• **YOUR GOAL**:
Begin at the line containing "(** ** The transaction of a statement *)" and copy each line exactly through the end of the records, leaving out what comes before.

Stored items
■ ■ ■

(* ===== verification/ServerProps.v ===== *)
(** What a client of the server gets: the transaction its statements run in, the answer to a statement that
    fails, and [COMMIT] outside of a transaction. *)

From S2P Require Import Prelude Bytes Errors Disk BufferPool PageStore Defs.
From S2P Require Import Text SmMeta RmFile Values LogRecord IxDefs IxTree.
From S2P Require Import SmState Executor LogManager Lock Core Txn TxnProps.
From S2P Require Import Sm Analyze Planner Portal Printer Ql Parser Server.

Module SrvP.
Import Srv.

Definition tm_of (cl : Client) : TransactionManager := se_tm (cl_session cl).
Definition put_tm (tm : TransactionManager) (cl : Client) : Client :=
  let s := cl_session cl in mkClient (mkSession tm (se_out s) (output_off s) (output_txt s)) (cl_txn_id cl) (buffer_mutex cl) (yy_start cl).

Lemma on_tm_eq {A} (m : Prog TransactionManager A) cl r tm' : m (tm_of cl) = (r, tm') -> on_session (Ql.on_tm m) cl = (r, put_tm tm' cl).
Proof. intros E. unfold on_session, Ql.on_tm, zoom. unfold tm_of in E. by rewrite E. Qed.
Lemma put_tm_same cl : put_tm (tm_of cl) cl = cl.
Proof. by destruct cl as [[] ? ?]. Qed.

(** ** A new transaction *)

(** what [begin] needs: a new id, and room for its record in the log buffer *)
Record can_begin (tm : TransactionManager) (c b : list Z) : Prop := {
  cb_locks : LkP.linv (c_locks (TxnP.core_of tm));
  cb_log : LogM.linv (log_part (TxnP.core_of tm)) c b;
  cb_latch : log_latch_ (c_log (TxnP.core_of tm)) = false;
  cb_lsn : int32_ok (global_lsn_ (c_log (TxnP.core_of tm)));
  cb_id : 0 <= next_txn_id_ tm < 2 ^ 31;
  cb_new : txns (c_locks (TxnP.core_of tm)) !! next_txn_id_ tm = None;
  cb_room : zlen b + zlen (Log.image (Log.make_begin (global_lsn_ (c_log (TxnP.core_of tm))) INVALID_LSN (next_txn_id_ tm))) <= LOG_BUFFER_SIZE;
}.

(** the transaction that [begin] makes *)
Definition begun (mode : bool) (tm : TransactionManager) : Transaction :=
  set_so_far_lsn (global_lsn_ (c_log (TxnP.core_of tm))) (set_start_ts (next_timestamp_ tm) (new_Transaction mode 0 (next_txn_id_ tm) SERIALIZABLE)).

(** the state after it: the counters, the map, the transaction and its record in the log *)
Record has_begun (mode : bool) (tm : TransactionManager) (c b : list Z) (tm' : TransactionManager) : Prop := {
  hb_id : next_txn_id_ tm' = wrap 32 (next_txn_id_ tm + 1);
  hb_map : txn_map tm' = <[next_txn_id_ tm := next_txn_id_ tm]> (txn_map tm);
  hb_txns : txns (c_locks (TxnP.core_of tm')) = <[next_txn_id_ tm := begun mode tm]> (txns (c_locks (TxnP.core_of tm)));
  hb_table : lock_table_ (c_locks (TxnP.core_of tm')) = lock_table_ (c_locks (TxnP.core_of tm));
  hb_inv : LkP.linv (c_locks (TxnP.core_of tm'));
  hb_log : LogM.linv (log_part (TxnP.core_of tm')) c (b ++ Log.image (Log.make_begin (global_lsn_ (c_log (TxnP.core_of tm))) INVALID_LSN (next_txn_id_ tm)));
  hb_latch : log_latch_ (c_log (TxnP.core_of tm')) = false;
}.

Lemma linv_new p t s : txns s !! p = None -> txn_id_ t = p -> LkP.linv s -> LkP.linv (mkLockManager (lock_table_ s) (<[p := t]> (txns s))).
Proof.
  intros Hn Hid [H1 H2 H3 H4]. split; try done.
  - intros q u. simpl. destruct (decide (p = q)) as [<-|Hne]; [rewrite lookup_insert_eq; by intros [= <-]|rewrite lookup_insert_ne by done; apply H1].
  - intros id q a Hq Ha. destruct (H4 id q a Hq Ha) as (u & Hu & Hin). exists u. split; [|done]. simpl. rewrite lookup_insert_ne; [done|]. congruence.
Qed.

Lemma txn_begin_spec mode0 ts0 tm c b : can_begin tm c b ->
  runs (TxnM.begin mode0 ts0) tm (fun p tm' => p = next_txn_id_ tm /\ has_begun mode0 tm c b tm').
Proof.
  intros [Hl Hlog Hlatch Hlsn Hid Hnew Hroom]. unfold TxnM.begin. do 5 rstep.
  destruct tm as [[core d dl fh ih sl] id ts map]. unfold TxnP.core_of in *. cbn [next_txn_id_ next_timestamp_ txn_map tm_sm sm_core] in *.
  set (t0 := set_state DEFAULT (set_start_ts ts (new_Transaction mode0 ts0 id SERIALIZABLE))).
  set (core1 := set_addrs (<[id := []]> (c_addrs core)) (set_locks (mkLockManager (lock_table_ (c_locks core)) (<[id := t0]> (txns (c_locks core)))) core)).
  eapply (runs_bind_eq _ _ _ tt); [apply (TxnP.core_eq _ _ tt core1); reflexivity|].
  assert (Hid32 : int32_ok id) by (unfold int32_ok; lia).
  destruct (TxnP.gen_txn_eq Log.make_begin t0 (log_part core1) c b) as (s1 & E1 & [A1 A2 A3 A4 A5 A6]); try done.
  eapply runs_bind_eq; [apply TxnP.core_eq, TxnP.on_log_eq; exact E1|]. cbn [snd].
  eapply runs_bind_eq; [apply TxnP.core_eq, TxnP.put_txn_eq|]. rstep. split; [done|].
  assert (Hp : txns (c_locks core1) !! id = Some t0) by (simpl; apply lookup_insert_eq).
  assert (Hi1 : LkP.linv (c_locks core1)) by (by apply linv_new).
  split; unfold TxnP.core_of; simpl; try done.
  - by rewrite alter_insert_eq.
  - apply (TxnP.linv_put id t0 _ (c_locks core1) Hp); done.
  - by destruct s1.
Qed.

(** ** The transaction of a statement *)

Definition finished (t : Transaction) : bool := match state_ t with COMMITTED | ABORTED => true | _ => false end.

(** the transaction the client has: known to the manager, unless it has none yet *)
Definition own (cl : Client) (o : option Transaction) : Prop :=
  match o with
  | None => cl_txn_id cl = INVALID_TXN_ID
  | Some t => cl_txn_id cl <> INVALID_TXN_ID /\ txn_map (tm_of cl) !! cl_txn_id cl = Some (cl_txn_id cl) /\
      txns (c_locks (TxnP.core_of (tm_of cl))) !! cl_txn_id cl = Some t
  end.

■ ■ ■

• **ANSWER SECTION**:
(** ** The transaction of a statement *)

Definition finished (t : Transaction) : bool := match state_ t with COMMITTED | ABORTED => true | _ => false end.

(** the transaction the client has: known to the manager, unless it has none yet *)
Definition own (cl : Client) (o : option Transaction) : Prop :=
  match o with
  | None => cl_txn_id cl = INVALID_TXN_ID
  | Some t => cl_txn_id cl <> INVALID_TXN_ID /\ txn_map (tm_of cl) !! cl_txn_id cl = Some (cl_txn_id cl) /\
      txns (c_locks (TxnP.core_of (tm_of cl))) !! cl_txn_id cl = Some t
  end.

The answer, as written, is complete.